En matière de liquidation et de partage de succession, les parties sont considérées comme demanderesses et défenderesses réciproques quant à l’établissement de l’actif et du passif. À ce titre, toute prétention tendant à faire écarter une demande adverse est recevable en appel, même si elle n’a pas été soulevée en première instance. Par ailleurs, s’agissant de l’aide apportée à un parent, une indemnisation peut être due au titre de l’enrichissement sans cause, dès lors que cette aide excède les obligations résultant de la piété filiale. La créance née d’un tel enrichissement est soumise à la prescription quinquennale de droit commun.
Deux successions sont ouvertes à la suite du décès de deux époux, ayant laissé sept enfants et quatre petits-enfants venant en représentation d’une fille prédécédée. Trois des enfants ont assigné leurs frères et sœurs en ouverture des opérations de comptes, liquidation et partage des deux successions. En appel, certains ont sollicité la condamnation d’une sœur à une indemnité d’occupation du bien indivis, et ont contesté la créance de soins et d’assistance réclamée par une autre sœur au titre de l’aide apportée à leur mère défunte.

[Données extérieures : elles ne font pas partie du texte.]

(** Every holder's entry is still in the store: no lock has outlived its
    time to live while held. *)
Definition leased (s : system) : bool :=
  forallb (fun p =>
             implb (holding p)
                   (bool_decide (is_Some (lookup_live (proc_mutex p) "mutex" (shared s)))))
          (procs s).

(** Executions: the labels fired in order. *)
Fixpoint exec (ls : list label) (s : system) : option system :=
  match ls with
  | [] => Some s
  | l :: rest =>
      match fire l s with
      | Some s' => exec rest s'
      | None => None
      end
  end.

(** The instant at which the entry of each current holder expires, kept
    beside an execution: process i is entered when its add succeeds, with
    the instant of the add plus the time to live it asked for, and removed
    when it calls delete. *)
Definition note (l : label) (s : system) (ds : gmap nat Q) : gmap nat Q :=
  match l with
  | Call i =>
      match procs s !! i with
      | Some p =>
          match proc_gen p with
          | MemcacheAdd key v ttl ns k =>
              if fst (add key v ttl ns (shared s))
              then <[i := (now (shared s) + inject_Z ttl)%Q]> ds
              else ds
          | MemcacheDelete _ _ _ => base.delete i ds
          | _ => ds
          end
      | None => ds
      end
  | _ => ds
  end.

(** No holder has reached the instant at which its entry expires. *)
Definition in_time (s : system) (ds : gmap nat Q) : bool :=
  forallb (fun d => negb (Qle_bool (snd d) (now (shared s)))) (map_to_list ds).

(** Executions in which every state on the way is [in_time]. *)
Fixpoint exec_in_time (ls : list label) (s : system) (ds : gmap nat Q)
  : option (system * gmap nat Q) :=
  match ls with
  | [] => Some (s, ds)
  | l :: rest =>
      match fire l s with
      | Some s' =>
          if in_time s' (note l s ds) then exec_in_time rest s' (note l s ds)
          else None
      | None => None
      end
  end.

(** No two processes locking on the same name are inside their blocks. *)
Definition exclusive (s : system) : Prop :=
  forall i j p q,
    procs s !! i = Some p -> procs s !! j = Some q ->
    proc_mutex p = proc_mutex q ->
    in_block p = true -> in_block q = true -> i = j.

(** The system that starts with the store [c] and one process per call
    [lock(name, expiry, retries, backoff)], none of them started yet. *)
Definition boot (c : cache) (calls : list (string * Z * Z * Q)) : system :=
  {| shared := c;
     procs := map (fun call => start (fst (fst (fst call))) (snd (fst (fst call)))
                                     (snd (fst call)) (snd call)) calls |}.

(** The places where the generator of a call [lock(mutex, ...)] can stand:
    before an attempt, before the draw or the sleep that follow a failed
    one, at the yield, in the finally clause, or at its end. *)
Inductive lock_state (mutex : string) : Gen -> Prop :=
| at_attempt expiry backoff rest :
    lock_state mutex (attempts mutex expiry backoff rest)
| at_draw expiry backoff retry rest :
    lock_state mutex
      (RandomRandom (fun r =>
         TimeSleep (backoff ^ retry + r * 1)%Q (attempts mutex expiry backoff rest)))
| at_sleep expiry backoff secs rest :
    lock_state mutex (TimeSleep secs (attempts mutex expiry backoff rest))
| at_yield : lock_state mutex (guarded mutex)
| at_release r : lock_state mutex (release mutex r)
| at_return : lock_state mutex Return
| at_raise e : lock_state mutex (Raise e).

Definition well_formed (s : system) : Prop :=
  forall i p, procs s !! i = Some p -> lock_state (proc_mutex p) (proc_gen p).

(** At most one process per name is between its add and its delete. *)
Definition unique_holder (s : system) : Prop :=
  forall i j p q,
    procs s !! i = Some p -> procs s !! j = Some q ->
    proc_mutex p = proc_mutex q ->
    holding p = true -> holding q = true -> i = j.
(** The driver object built by the factory once [userOptions.base] is known
    to be present; [base] is [resolve(userOptions.base)]. *)
Definition driver_object (id : nat) (userOptions : FSStorageOptions)
  (base : string) : Driver W := {|
  oid := id;
  name := DRIVER_NAME;
  hasItem := fun key => with_path (r base key) (existsSync node);
  getItem := fun key => with_path (r base key) (fun p => readFile node p (Some "utf8"));
  getItemRaw := Some (fun key => with_path (r base key) (fun p => readFile node p None));
  getMeta :=
    Some (fun key =>
            with_path (r base key) (fun p =>
              m <- catch (stat node p) (fun _ => ret empty_meta) ;;
              ret (Some {| atime := atime m; mtime := mtime m; ctime := ctime m;
                           birthtime := birthtime m; size := size m;
                           ttl := None |})));
  setItem :=
    Some (fun key v =>
            if readOnly userOptions then ret tt
            else with_path (r base key) (fun p => writeFile node p v (Some "utf8")));
  setItemRaw :=
    Some (fun key v =>
            if readOnly userOptions then ret tt
            else with_path (r base key) (fun p => writeFile node p v None));
  removeItem :=
    Some (fun key =>
            if readOnly userOptions then ret tt
            else with_path (r base key) (unlink node));
  getKeys := fun _base topts =>
    with_path (r base _base) (fun p => readdirRecursive node p (maxDepth topts));
  clear :=
    Some (fun _ =>
            if readOnly userOptions || noClear userOptions then ret tt
            else with_path (r base ".") (rmRecursive node));
  dispose := Some (watcher_close node);
  watch := Some (chokidar_watch node base);
|}.

(** The factory: [defineDriver((userOptions) => ...)]. *)
Definition fsDriver (id : nat) (userOptions : FSStorageOptions)
  : Result (Driver W) :=
  match base userOptions with
  | None | Some EmptyString =>
      Throw (JsError "[unstorage] [fs] Missing required option `base`.")
  | Some b => Ok (driver_object id userOptions (resolve node b))
  end.

End WithWorld.
End Fs.

(* ================================================================== *)
(** * src/storage.ts *)
(* ================================================================== *)

(** Functions that [storage.ts] and [server.ts] import from outside the
    embedded sources: [destr] (package destr), [stringify], [serializeRaw] and
    [deserializeRaw] ([_utils.ts]) and [Date.prototype.toUTCString]. *)
Class Externals : Type := {
  destr : value -> value;
  stringify : value -> Result string;
  serializeRaw : value -> Result string;
  deserializeRaw : value -> value;
  toUTCString : Types.Date -> string;
}.

Module Storage.
Import Types JsString Utils.

(** A subscriber passed to [storage.watch]: an opaque function, named by a
    number; calling it is recorded as a [ListenerCall]. *)
Definition Listener : Type := nat.
Definition ListenerCall : Type := (Listener * WatchEvent * string)%type.

(** [xs.sort((a, b) => b.length - a.length)]: [Array.prototype.sort] is a
    stable sort, here by insertion. *)
Fixpoint sort_insert (x : string) (xs : list string) : list string :=
  match xs with
  | [] => [x]
  | y :: rest =>
      if (String.length y <=? String.length x)%nat then x :: y :: rest
      else y :: sort_insert x rest
  end.
(** the repair path can destroy data.  When the first image tried is complete
    but fails its checksum and the second one cannot be opened, the stale byte
    count of the first read and the zero checksum of the untouched header make
    the all-0xFF buffer look valid: [ramDisk_Read] answers success, hands out
    0xFF bytes and overwrites the image with a zero header and 0xFF data (for
    every even partition size up to 131074 bytes, in particular the 0x20000 of
    the fixed-NV partition). *)
Theorem ramDisk_Read_wipes_image cfg handle c f rnd buf c1 k :
  _getIdx cfg handle ≫= (fun idx => cfg !! idx) = Some c ->
  files f !! first_name c rnd = Some c1 ->
  (RAMNV_SECT_SIZE + length buf <= length c1)%nat -> img_ok c1 (length buf) = false ->
  files f !! second_name c rnd = None ->
  length buf = (2 * k)%nat -> 0 < Z.of_nat k <= 65537 ->
  fits f (first_name c rnd) (length buf) ->
  exists f', ramDisk_Read cfg f rnd handle buf = (f', replicate (length buf) 255, true) /\
    files f' !! first_name c rnd = Some (replicate RAMNV_SECT_SIZE 0 ++ replicate (length buf) 255).
Proof.
  intros Hidx H1 Hlen Hbad H2 Hk Hkr Hfit. unfold ramDisk_Read. rewrite Hidx.
  assert ((if rnd then (image_path c, imageBak_path c) else (imageBak_path c, image_path c))
          = (first_name c rnd, second_name c rnd)) as -> by (by destruct rnd).
  unfold read_first. rewrite H1, H2, read_header_full, read_data_full by lia.
  unfold img_ok in Hbad. rewrite (proj2 (Nat.leb_le _ _) Hlen) in Hbad. cbn [andb] in Hbad.
  rewrite Hbad, !Z.eqb_refl. cbn [negb andb].
  rewrite ?Z.eqb_refl, header_checksum_zero.
  assert (_chkNVEcc (replicate (length buf) 255) 0 = true) as -> by (rewrite Hk; by apply checksum_ff).
  cbn [negb]. rewrite write_image_fits.
  - eexists. split; [done|]. cbn [files]. by rewrite lookup_insert_eq.
  - apply length_replicate.
  - by rewrite length_replicate.
Qed.

Lemma ramDisk_Read_wipes_image_witness :
  exists f', ramDisk_Read demo_cfg
      (demo_fs {["fixnv1" := replicate 512 0 ++ [5; 5; 5; 5]]}) true 1 [0; 0; 0; 0]
    = (f', [255; 255; 255; 255], true) /\
    files f' !! "fixnv1"%string = Some (replicate 512 0 ++ [255; 255; 255; 255]).
Proof.
  apply (ramDisk_Read_wipes_image demo_cfg 1 (Cfg 1 "fixnv1" "fixnv2" 4)
           (demo_fs {["fixnv1" := replicate 512 0 ++ [5; 5; 5; 5]]}) true [0; 0; 0; 0]
           (replicate 512 0 ++ [5; 5; 5; 5]) 2);
    solve [reflexivity | vm_compute; reflexivity | apply Nat.leb_le; vm_compute; reflexivity | lia
          | split; reflexivity || exact I].
Defined.

(** when neither image file can be opened for writing [ramDisk_Write] changes
    nothing and still reports success, so its caller drops the dirty marks. *)
Theorem ramDisk_Write_silent_failure cfg handle c f d :
  _getIdx cfg handle ≫= (fun idx => cfg !! idx) = Some c ->
  wopen_ok f (image_path c) = false -> wopen_ok f (imageBak_path c) = false ->
  ramDisk_Write cfg f handle d = (f, true).
Proof.
  intros Hidx Hp Hq. unfold ramDisk_Write, write_image, fs_creat. rewrite Hidx, Hq.
  cbn [default from_option]. by rewrite Hp.
Qed.

Lemma ramDisk_Write_silent_failure_witness :
  ramDisk_Write demo_cfg (Fs ∅ (fun _ => false) (fun _ => None) []) 1 [1; 2]
  = (Fs ∅ (fun _ => false) (fun _ => None) [], true).
Proof.
  apply (ramDisk_Write_silent_failure demo_cfg 1 (Cfg 1 "fixnv1" "fixnv2" 4)); reflexivity.
Defined.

La Cour d’appel a jugé irrecevable la demande d’indemnité d’occupation, au motif qu’il s’agissait d’une prétention nouvelle formée pour la première fois en appel, alors que les demandeurs connaissaient la situation dès la première instance. Elle a par ailleurs accueilli la demande d’un des cohéritiers, en lui reconnaissant une créance de 35 000 euros au titre des soins apportés à sa mère, considérant que cette créance était née au décès de la mère et que l’action avait été engagée dans le délai de prescription de cinq ans.

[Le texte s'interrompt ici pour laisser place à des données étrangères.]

(* ===== verification/NvBuf.v ===== *)
(** * NV server, buffer layer (apps/nvitem/nvitem_buf.c)

    Each NV partition has three RAM copies: [fromChannel] receives the sectors
    the modem sends, [backup] holds the last committed transaction and
    [toDisk] is what the saving thread writes out.  Every copy carries a dirty
    bitmap (one bit per 512-byte sector) and a checksum that is verified before
    the copy is used; a failed check triggers a kernel panic through sysrq.

    Operations return [None] when the C code would access memory outside a
    buffer (or shift by 32): undefined behaviour. *)

From S2P Require Import Prelude Checksum NvFs.

Definition RAMNV_DIRTYTABLE_MAXSIZE : nat := 48.

(** [_RAMNV_BUF_CTRL], [_RAMNV_PART_CTRL] and [_RAMNV_CTL].  [parts] lists the
    first [partNum] entries of the array [part]; the entries above [partNum]
    are never read. *)
Record buf_ctrl := BufCtrl {
  diskbuf : list Z;
  dirty : list Z;
  checksum : Z;
}.

Record part_ctrl := PartCtrl {
  partId : Z;
  sctNum : Z;
  fromChannel : buf_ctrl;
  backup : buf_ctrl;
  toDisk : buf_ctrl;
  fdhandle : Z;
}.

(** The server's data: [ramNvCtl], the configuration table, the files, the
    calibration flag, and the two outputs of this layer: the number of
    [giveEvent] signals and of sysrq panics. *)
Record nvw := Nvw {
  parts : list part_ctrl;
  nvcfg : list RAM_NV_CONFIG;
  disk : fs;
  is_cali_mode : bool;
  events : nat;
  sysrq : nat;
}.

Definition set_fromChannel (b : buf_ctrl) (p : part_ctrl) : part_ctrl :=
  PartCtrl (partId p) (sctNum p) b (backup p) (toDisk p) (fdhandle p).
Definition set_backup (b : buf_ctrl) (p : part_ctrl) : part_ctrl :=
  PartCtrl (partId p) (sctNum p) (fromChannel p) b (toDisk p) (fdhandle p).
Definition set_toDisk (b : buf_ctrl) (p : part_ctrl) : part_ctrl :=
  PartCtrl (partId p) (sctNum p) (fromChannel p) (backup p) b (fdhandle p).
Definition set_dirty (t : list Z) (b : buf_ctrl) : buf_ctrl := BufCtrl (diskbuf b) t (checksum b).

Definition set_parts (w : nvw) (ps : list part_ctrl) : nvw :=
  Nvw ps (nvcfg w) (disk w) (is_cali_mode w) (events w) (sysrq w).
Definition set_disk (w : nvw) (f : fs) : nvw :=
  Nvw (parts w) (nvcfg w) f (is_cali_mode w) (events w) (sysrq w).
Definition put_part (w : nvw) (id : nat) (p : part_ctrl) : nvw :=
  set_parts w (<[id := p]> (parts w)).

(** [RAMNV_SECT_SIZE*sctNum], in [uint32]. *)
Definition psize (p : part_ctrl) : nat := Z.to_nat (u32 (512 * sctNum p)).

(** The bytes of a copy the server uses (the allocation has four more). *)
Definition nvdata (p : part_ctrl) (b : buf_ctrl) : list Z := take (psize p) (diskbuf b).

(** ** Initialisation *)

(** The empty dirty table. *)
Definition clean_table : list Z := replicate RAMNV_DIRTYTABLE_MAXSIZE 0.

La Cour de cassation censure l’arrêt sur les deux points. D’abord, elle rappelle que, dans une instance en partage, les parties peuvent soumettre à la Cour d’appel des demandes nouvelles qui s’analysent en défenses à des prétentions adverses, ce qui rend recevable la demande d’indemnité d’occupation. Ensuite, elle énonce que la créance d’aide excédant les obligations morales naît au fur et à mesure de l’assistance fournie, et que le délai de prescription court dès que l’auteur de la demande connaît les faits lui permettant d’agir.